### Supplied records

Lemma closer run' d' :
  stored d' = bump run' → (distance run' < distance run)%nat →
  ended (chaos_Status run') = true ∨
  (chaosActive (chaos_Status run') = true ∧ target_of run' = target_of run ∧
   0 ≤ chaos_AttemptCount run' ≤ chaosMaxAttempts ∧
   (chaos_Status run' ≠ ChaosExecutionRequested → is_Some (chaos_RecoveryDeadline run')) ∧
   (chaos_Status run' = ChaosVerifying → absent d' = true)) →
  progress d0 d'.
Proof.
  intros Hs Hlt Hend. split; [by rewrite Hs, Hrun|]. rewrite Hs.
  destruct Hend as [He|(Hact & Hres & Hatt & Hrec & Hver)]; [by left|]. right. split; [exact Hact|].
  injection Hres as Hres Hman. split; rewrite ?Hs; try done.
  - exists gvr. unfold resourceForRun in *. change (chaos_Resource (bump run')) with (chaos_Resource run'). by rewrite Hres.
  - change (chaos_Manifest run' = manifest). rewrite Hman, <- Hrun. apply (steady_manifest _ Hsteady).
Qed.

Lemma attempts_ok : 0 ≤ chaos_AttemptCount run ≤ chaosMaxAttempts.
Proof. rewrite <- Hrun. apply (steady_attempts _ Hsteady). Qed.

Lemma recovery_known : chaos_Status run ≠ ChaosExecutionRequested → ∃ t, chaos_RecoveryDeadline run = Some t ∧ passed (Some t) now = true.
Proof.
  intros Hne. destruct (steady_recovery _ Hsteady) as [t Ht]; [by rewrite Hrun|]. rewrite Hrun in Ht.
  exists t. split; [done|]. pose proof (late_recovery _ _ Hlate _ Ht). unfold passed, Before. lia.
Qed.

(** The last write of a pass: the distance is a computation on the statuses. *)
Ltac stores Hst :=
  apply runs_last_Save; [cbn; congruence|]; intros ? ? ?; split; [reflexivity|];
  eapply closer; [eassumption | unfold distance; cbn; rewrite Hst; cbn; try lia |].

Lemma abort_passes : chaos_Status run = ChaosAbortRequested → passes (reconcile_abort m run now).
Proof.
  intros Hst. unfold reconcile_abort, runner. rewrite coop_runner. apply runs_then_ret.
  eapply runs_Delete; [exact Hgvr | exact Hd|]. intros d1 Hs1 Ha1.
  eapply runs_Exists; [exact Hgvr | exact Hs1|]. intros d2 Hs2 Ha2. rewrite Ha1. cbn [negb].
  eapply runs_VerifyRecovery; [exact Hgvr | exact Hs2|]. intros [healthy message] d3 Hs3 Ha3.
  destruct recovery_known as (t & Ht & Hpassed); [by rewrite Hst|]. rewrite Ht, Hpassed.
  destruct healthy; stores Hst; by left.
Qed.

Lemma verifying_passes : chaos_Status run = ChaosVerifying → passes (reconcile_verifying m run now).
Proof.
  intros Hst. unfold reconcile_verifying, runner. rewrite coop_runner. apply runs_then_ret.
  assert (absent d = true) as Ha. { rewrite Habsent. apply (steady_verifying _ Hsteady). by rewrite Hrun. }
  eapply runs_Exists; [exact Hgvr | exact Hd|]. intros d1 Hs1 Ha1. rewrite Ha. cbn [negb].
  eapply runs_VerifyRecovery; [exact Hgvr | exact Hs1|]. intros [healthy message] d2 Hs2 Ha2.
  destruct recovery_known as (t & Ht & Hpassed); [by rewrite Hst|]. rewrite Ht, Hpassed.
  destruct healthy; [destruct (_ != _)|]; stores Hst; by left.
Qed.

(** Cleanup, from a run stored during the pass or before. *)
Lemma cleanup_passes run1 d1 :
  stored d1 = run1 → chaos_Status run1 = ChaosCleanupRequested → target_of run1 = target_of run →
  chaos_AttemptCount run1 = chaos_AttemptCount run → is_Some (chaos_RecoveryDeadline run1) → (1 < distance run)%nat →
  passes_from d0 d1 (reconcile_cleanup m run1 now).
Proof.
  intros Hs1 Hst Hres Hatt Hrec Hlt. unfold reconcile_cleanup, runner. rewrite coop_runner. apply runs_then_ret.
  assert (resourceForRun r run1 = Ok gvr) as Hgvr1 by (injection Hres as Hres _; unfold resourceForRun in *; by rewrite Hres).
  eapply runs_Delete; [exact Hgvr1 | exact Hs1|]. intros d2 Hs2 Ha2.
  eapply runs_Exists; [exact Hgvr1 | exact Hs2|]. intros d3 Hs3 Ha3. rewrite Ha2. cbn [negb].
  apply runs_last_Save; [cbn; congruence|]. intros d4 Hs4 Ha4. split; [reflexivity|].
  eapply closer; [exact Hs4 | exact Hlt |]. right. pose proof attempts_ok.
  split_and!; [done | done | cbn; lia | cbn; lia | done | cbn; congruence].
Qed.

Lemma running_passes : chaos_Status run = ChaosRunning → passes (reconcile_running m run now).
Proof.
  intros Hst. unfold reconcile_running. destruct (chaos_StartedAt run) as [t|] eqn:Hstart; [|stores Hst; by left].
  unfold runner. rewrite coop_runner. apply runs_then_ret.
  eapply runs_Exists; [exact Hgvr | exact Hd|]. intros d1 Hs1 Ha1. cbv zeta.
  pose proof (late_execution _ _ Hlate _ Hstart) as Hend.
  assert (Before now (Add t (run_duration run)) = false) as -> by (unfold Before; lia). rewrite !andb_false_r.
  apply runs_Save; [cbn; congruence|]. intros d2 Hs2 Ha2. apply cleanup_passes; [exact Hs2 | done..| |].
  - destruct recovery_known as (u & Hu & _); [by rewrite Hst|]. exists u. exact Hu.
  - unfold distance. rewrite Hst. cbn. lia.
Qed.

(** A pass after which the execution is still only requested. *)
Lemma closer_requested run' d' :
  stored d' = bump run' → chaos_Status run' = ChaosExecutionRequested → (distance run' < distance run)%nat →
  target_of run' = target_of run → 0 ≤ chaos_AttemptCount run' ≤ chaosMaxAttempts → progress d0 d'.
Proof.
  intros Hs Hst Hlt Hres Hatt. eapply closer; [exact Hs | exact Hlt|]. rewrite Hst. right.
  split; [reflexivity|]. split; [exact Hres|]. split; [exact Hatt|]. split; [congruence | intros Hv; discriminate Hv].
Qed.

### Work required
Copy out each line of the listing that holds the word "Hman".

### Written reply
  injection Hres as Hres Hman. split; rewrite ?Hs; try done.
  - change (chaos_Manifest run' = manifest). rewrite Hman, <- Hrun. apply (steady_manifest _ Hsteady).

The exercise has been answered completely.